Se esconden en la memoria arcaica de tus fuentes, de tus árboles y en el himno risueño, extraño y alegre de las campanadas de la siesta. Algunos se han inmovilizado, entrañables estatuas de un tiempo que ya no es vivo, pero que vuelve al recuerdo con la dulzura infantil del regaliz.

Yo veo a mis fantasmas pasearse por tus caminos. Los oigo reír; los oigo llorar. Sonríen bajo el sol efusivo de primavera, se bañan en el oro del otoño, sueñan tranquilos un mediodía estival y se toman un café la serena tarde de un domingo. Alguno, incluso, alguno baila con la escarcha y coquetea con la Reina de la Nieve.

Los oigo; los veo.

Mil ojos me observan.

Camina a mi lado la Muerte. No le temo, ¿por qué habría de hacerlo? No es terrible.

Camina a mi lado cada día, desde que nací, y será mi última compañera cuando todos los demás se hayan ido. No es trágica, ni negra, ni dolorosa – al menos no en un sentido punzante y desgarrado–.
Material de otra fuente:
(** * Sales dashboard: the filtering, conversion and aggregation pipeline

  A shallow embedding of the pure data pipeline of the dashboard
  (services/dataService.ts, App.tsx, components/ChartsSection.tsx and
  components/DataGrid.tsx) and the properties its specification states.

  JavaScript numbers are modelled as exact rationals extended with the
  three special values NaN, +Infinity and -Infinity.  Every special-value
  rule of ECMAScript arithmetic that the program can reach is written out;
  what the model abstracts is binary rounding and the sign of zero (there
  is one zero, and it behaves like +0).  Sums and products are therefore
  exact and never overflow; a statement that equates sums computed along
  different paths holds of the program up to rounding, and carries a
  hypothesis that keeps the totals within the range of the numbers. *)

From Stdlib Require Import List String Ascii Bool ZArith QArith Qcanon.
From Stdlib Require Import Lia Permutation Sorted Qround OrderedTypeEx.
Import ListNotations.

(* ===================================================================== *)
(** ** ECMAScript numbers and the built-ins the program calls            *)
(* ===================================================================== *)

Module JS.

Inductive number : Type :=
| NaN
| NegInf
| Fin (q : Qc)
| PosInf.

Definition num (q : Q) : number := Fin (Q2Qc q).
Definition of_Z (z : Z) : number := num (inject_Z z).
Definition of_nat (n : nat) : number := of_Z (Z.of_nat n).

Definition zero : number := of_Z 0.
Definition one : number := of_Z 1.

Definition is_nan (n : number) : bool :=
  match n with NaN => true | _ => false end.

Definition is_finite (n : number) : bool :=
  match n with Fin _ => true | _ => false end.

(** Sign of a rational, as a comparison with zero. *)
Definition sgn (q : Qc) : comparison := (q ?= Q2Qc 0)%Qc.

Definition Qc_ltb (a b : Qc) : bool :=
  match (a ?= b)%Qc with Lt => true | _ => false end.

Definition Qc_leb (a b : Qc) : bool :=
  match (a ?= b)%Qc with Gt => false | _ => true end.

Definition neg (a : number) : number :=
  match a with
  | NaN => NaN
  | NegInf => PosInf
  | PosInf => NegInf
  | Fin q => Fin (- q)%Qc
  end.

(** [a + b]. *)
Definition add (a b : number) : number :=
  match a, b with
  | NaN, _ | _, NaN => NaN
  | PosInf, NegInf | NegInf, PosInf => NaN
  | PosInf, _ | _, PosInf => PosInf
  | NegInf, _ | _, NegInf => NegInf
  | Fin x, Fin y => Fin (x + y)%Qc
  end.

(** [a - b]. *)
Definition sub (a b : number) : number := add a (neg b).

Definition inf_of (c : comparison) : number :=
  match c with Lt => NegInf | Eq => NaN | Gt => PosInf end.

Definition sign_of (a : number) : comparison :=
  match a with
  | NaN => Eq
  | NegInf => Lt
  | PosInf => Gt
  | Fin q => sgn q
  end.

Definition sign_mul (c d : comparison) : comparison :=
  match c, d with
  | Eq, _ | _, Eq => Eq
  | Lt, Lt | Gt, Gt => Gt
  | Lt, Gt | Gt, Lt => Lt
  end.

(** [a * b]: an infinity times zero is NaN. *)
Definition mul (a b : number) : number :=
  match a, b with
  | NaN, _ | _, NaN => NaN
  | Fin x, Fin y => Fin (x * y)%Qc
  | _, _ => inf_of (sign_mul (sign_of a) (sign_of b))
  end.

(** [a / b]: a non-zero number over zero is an infinity, zero over zero
    and infinity over infinity are NaN, a finite number over an infinity
    is zero. *)
Definition div (a b : number) : number :=
  match a, b with
  | NaN, _ | _, NaN => NaN
  | Fin x, Fin y =>
      match sgn y with
      | Eq => inf_of (sgn x)
      | _ => Fin (x / y)%Qc
      end
  | Fin _, _ => zero
  | _, Fin y =>
      match sgn y with
      | Lt => neg a
      | _ => a
      end
  | _, _ => NaN
  end.

(** [a < b]: false as soon as one side is NaN. *)
Definition ltb (a b : number) : bool :=
  match a, b with
  | NaN, _ | _, NaN => false
  | NegInf, NegInf => false
  | NegInf, _ => true
  | _, NegInf => false
  | PosInf, _ => false
  | _, PosInf => true
  | Fin x, Fin y => Qc_ltb x y
  end.

(** [a <= b]. *)
Definition leb (a b : number) : bool :=
  match a, b with
  | NaN, _ | _, NaN => false
  | NegInf, _ => true
  | _, PosInf => true
  | _, NegInf => false
  | PosInf, _ => false
  | Fin x, Fin y => Qc_leb x y
  end.

(** [a >= b]. *)
Definition geb (a b : number) : bool := leb b a.

Definition eqb (a b : number) : bool :=
  match a, b with
  | NaN, NaN | NegInf, NegInf | PosInf, PosInf => true
  | Fin x, Fin y => Qc_eq_bool x y
  | _, _ => false
  end.

(** ToBoolean on a number: zero and NaN are falsy. *)
Definition truthy (a : number) : bool :=
  match a with
  | NaN => false
  | Fin q => negb (Qc_eq_bool q (Q2Qc 0))
  | _ => true
  end.

(** [a || b] on numbers. *)
Definition or_else (a b : number) : number :=
  if truthy a then a else b.

(** [Math.max(...args)]: NaN as soon as one argument is NaN, otherwise
    the greatest argument, starting from -Infinity. *)
Definition Math_max (args : list number) : number :=
  if existsb is_nan args then NaN
  else fold_left (fun highest n => if ltb highest n then n else highest)
                 args NegInf.

(** [Math.min(...args)]: symmetric, starting from +Infinity. *)
Definition Math_min (args : list number) : number :=
  if existsb is_nan args then NaN
  else fold_left (fun lowest n => if ltb n lowest then n else lowest)
                 args PosInf.

(** [arr.includes(x)] on an array of strings. *)
Definition includes (arr : list string) (x : string) : bool :=
  existsb (String.eqb x) arr.

(** [arr.reduce((acc, item) => f(acc, item), init)]. *)
Definition reduce {A B : Type} (f : B -> A -> B) (init : B) (arr : list A) : B :=
  fold_left f arr init.

(** [arr.slice(0, n)]. *)
Definition slice0 {A : Type} (n : nat) (arr : list A) : list A := firstn n arr.

(** [arr.join(sep)] on an array of strings. *)
Fixpoint join (sep : string) (arr : list string) : string :=
  match arr with
  | [] => EmptyString
  | [x] => x
  | x :: rest => (x ++ sep ++ join sep rest)%string
  end.

(** *** Array.prototype.sort

    ECMAScript requires the sort to be stable, and with a consistent
    comparator its result is the one stable sorted arrangement; a stable
    insertion sort computes it.  The comparator's result is read as
    SortCompare reads it: [x] goes after [y] when [cmp x y > 0], and a NaN
    result counts as zero. *)
Fixpoint sort_insert {A : Type} (cmp : A -> A -> number) (x : A) (l : list A) : list A :=
  match l with
  | [] => [x]
  | y :: rest => if ltb zero (cmp x y) then y :: sort_insert cmp x rest else x :: l
  end.

Definition sort {A : Type} (cmp : A -> A -> number) (arr : list A) : list A :=
  fold_right (sort_insert cmp) [] arr.

(** *** Plain objects used as string-keyed tables

    What [acc[k]] reads and writes on an object created by [{}]: its own
    properties, in creation order, and behind them the members every object
    inherits from [Object.prototype]. *)
Inductive value : Type :=
| VUndefined
| VNum (n : number)
| VText      (** a string that starts with the text of an inherited member *)
| VInherited (** a function or object found on the prototype *).

Definition object : Type := list (string * value).

Definition proto_members : list string :=
  ["constructor"; "__proto__"; "hasOwnProperty"; "isPrototypeOf";
   "propertyIsEnumerable"; "toLocaleString"; "toString"; "valueOf";
   "__defineGetter__"; "__defineSetter__"; "__lookupGetter__";
   "__lookupSetter__"]%string.

Definition proto_member (k : string) : bool := includes proto_members k.

Fixpoint own (o : object) (k : string) : option value :=
  match o with
  | [] => None
  | (k', v) :: rest => if String.eqb k k' then Some v else own rest k
  end.

(** [o[k]]. *)
Definition get (o : object) (k : string) : value :=
  match own o k with
  | Some v => v
  | None => if proto_member k then VInherited else VUndefined
  end.

Fixpoint replace_own (o : object) (k : string) (v : value) : object :=
  match o with
  | [] => []
  | (k', v') :: rest =>
      if String.eqb k k' then (k', v) :: rest else (k', v') :: replace_own rest k v
  end.

(** [o[k] = v] for a number or a string [v]: the [__proto__] setter
    ignores such a value; any other key becomes, or stays, an own
    property. *)
Definition set (o : object) (k : string) (v : value) : object :=
  if String.eqb k "__proto__" then o
  else match own o k with
       | Some _ => replace_own o k v
       | None => o ++ [(k, v)]
       end.

(** [v || 0]. *)
Definition value_or_zero (v : value) : value :=
  match v with
  | VUndefined => VNum zero
  | VNum n => VNum (or_else n zero)
  | VText => VText
  | VInherited => VInherited
  end.

(** [v + n] for a number [n]: numeric addition, or string concatenation
    when [v] is not a number. *)
Definition value_plus (v : value) (n : number) : value :=
  match v with
  | VNum a => VNum (add a n)
  | VUndefined => VNum NaN
  | VText | VInherited => VText
  end.

(** ToNumber: the texts that arise here do not read as numbers. *)
Definition to_number (v : value) : number :=
  match v with
  | VNum a => a
  | _ => NaN
  end.

(** [v * n]. *)
Definition value_times (v : value) (n : number) : number :=
  mul (to_number v) n.

Definition digit_of (c : ascii) : option N :=
  let n := N_of_ascii c in
  if ((48 <=? n) && (n <=? 57))%N then Some (n - 48)%N else None.

Fixpoint digits_value (cs : list ascii) (acc : N) : option N :=
  match cs with
  | [] => Some acc
  | c :: rest =>
      match digit_of c with
      | Some d => digits_value rest (10 * acc + d)%N
      | None => None
      end
  end.

(** A key is an array index when it is the canonical decimal spelling of an
    integer below 2^32 - 1. *)
Definition array_index (k : string) : option N :=
  match list_ascii_of_string k with
  | [] => None
  | c :: rest =>
      if (N_of_ascii c =? 48)%N && negb (List.length rest =? 0)%nat then None
      else match digits_value (c :: rest) 0 with
           | Some n => if (n <? 4294967295)%N then Some n else None
           | None => None
           end
  end.

Fixpoint insert_index (e : N * (string * value)) (l : list (N * (string * value)))
  : list (N * (string * value)) :=
  match l with
  | [] => [e]
  | e' :: rest => if (fst e' <? fst e)%N then e' :: insert_index e rest else e :: l
  end.

Fixpoint index_entries (o : object) : list (N * (string * value)) :=
  match o with
  | [] => []
  | (k, v) :: rest =>
      match array_index k with
      | Some n => insert_index (n, (k, v)) (index_entries rest)
      | None => index_entries rest
      end
  end.
(* ===== verification/_CoqProject ===== *)
-Q . S2P
Prelude.v
Text.v
Crypto.v
Json.v
Record.v
CredentialId.v
Catalog.v
Envelope.v
AuditLog.v
Limiter.v
Database.v
Store.v
TxLogic.v
Secrets.v
SecretCodec.v
AdminGate.v
Kem.v
Signing.v
SecretStore.v
Calls.v
SecretCalls.v
Sealed.v
StoreSpecs.v
Accounting.v
Rotation.v
Engine.v
EngineSpecs.v
Reconcile.v
Lock.v
Grants.v
Enrollment.v
Access.v
ReadSurface.v
ReadSpecs.v
SecretSpecs.v
SecretGrants.v
SecretWitness.v
Fixpoint str_forallb (p : ascii -> bool) (s : string) : bool :=
  match s with
  | EmptyString => true
  | String c s' => p c && str_forallb p s'
  end.

Definition str_contains_char (c : ascii) (s : string) : bool :=
  negb (str_forallb (fun d => negb (Ascii.eqb c d)) s).

Definition str_starts_with (p s : string) : bool := String.prefix p s.

Definition str_is_empty (s : string) : bool := String.eqb s "".

(** The byte order of strings, as [ORDER BY] and [sort] use it. *)
Definition string_le (x y : string) : Prop := Is_true (String.leb x y).
#[global] Instance string_le_dec : RelDecision string_le.
Proof. intros x y. unfold string_le. apply _. Defined.

(** ** Generic lemmas *)

Create HintDb vault discriminated.
Create Rewrite HintDb vault_rw.

(** Case on every [match] scrutinee of the goal or of a hypothesis, keeping equations. *)
Ltac case_all :=
  repeat match goal with
    | |- context [match ?x with _ => _ end] => destruct x eqn:?; simplify_eq/=; try done
    | H : context [match ?x with _ => _ end] |- _ => destruct x eqn:?; simplify_eq/=; try done
    end.

Lemma is_some_true {A} (o : option A) : is_some o = true <-> is_Some o.
Proof. by destruct o. Qed.
Lemma is_some_false {A} (o : option A) : is_some o = false <-> o = None.
Proof. by destruct o. Qed.

(** Split the boolean conjunctions and disjunctions of the context. *)
Ltac bool_hyps :=
  repeat match goal with
    | H : (_ && _)%bool = true |- _ => apply andb_true_iff in H; destruct H
    | H : (_ || _)%bool = false |- _ => apply orb_false_iff in H; destruct H
    | H : negb _ = true |- _ => apply negb_true_iff in H
    | H : negb _ = false |- _ => apply negb_false_iff in H
    | H : bool_decide _ = true |- _ => apply bool_decide_eq_true in H
    | H : bool_decide _ = false |- _ => apply bool_decide_eq_false in H
    | H : is_some _ = true |- _ => apply is_some_true in H
    | H : is_some _ = false |- _ => apply is_some_false in H
    end.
Camina a mi lado una mujer que es a la vez dulce, melancólica y feliz. A veces tan feliz que podría estallar en el cristal de mil lágrimas. La veo al otro lado del velo y la luz siempre está con ella.

Cuando pase el último arco, me estrechará la mano.

Mientras tanto, observo los fantasmas. ¡Están tan cerca en su mundo del ayer! Pero sólo puedo intentar tocarlos a través del velo prístino de la memoria que se torna presente y se convierte en recuerdo. Quisiera hablarles, preguntarles qué ha sido de ellos, compartir esa indescriptible ironía de quien sobrevivió. Yo sé qué fue de sus sueños; ellos ignoran los míos. Pero el velo es engañoso, y su acuosa claridad se vuelve dura como la indiferencia e inmaculada como una porcelana.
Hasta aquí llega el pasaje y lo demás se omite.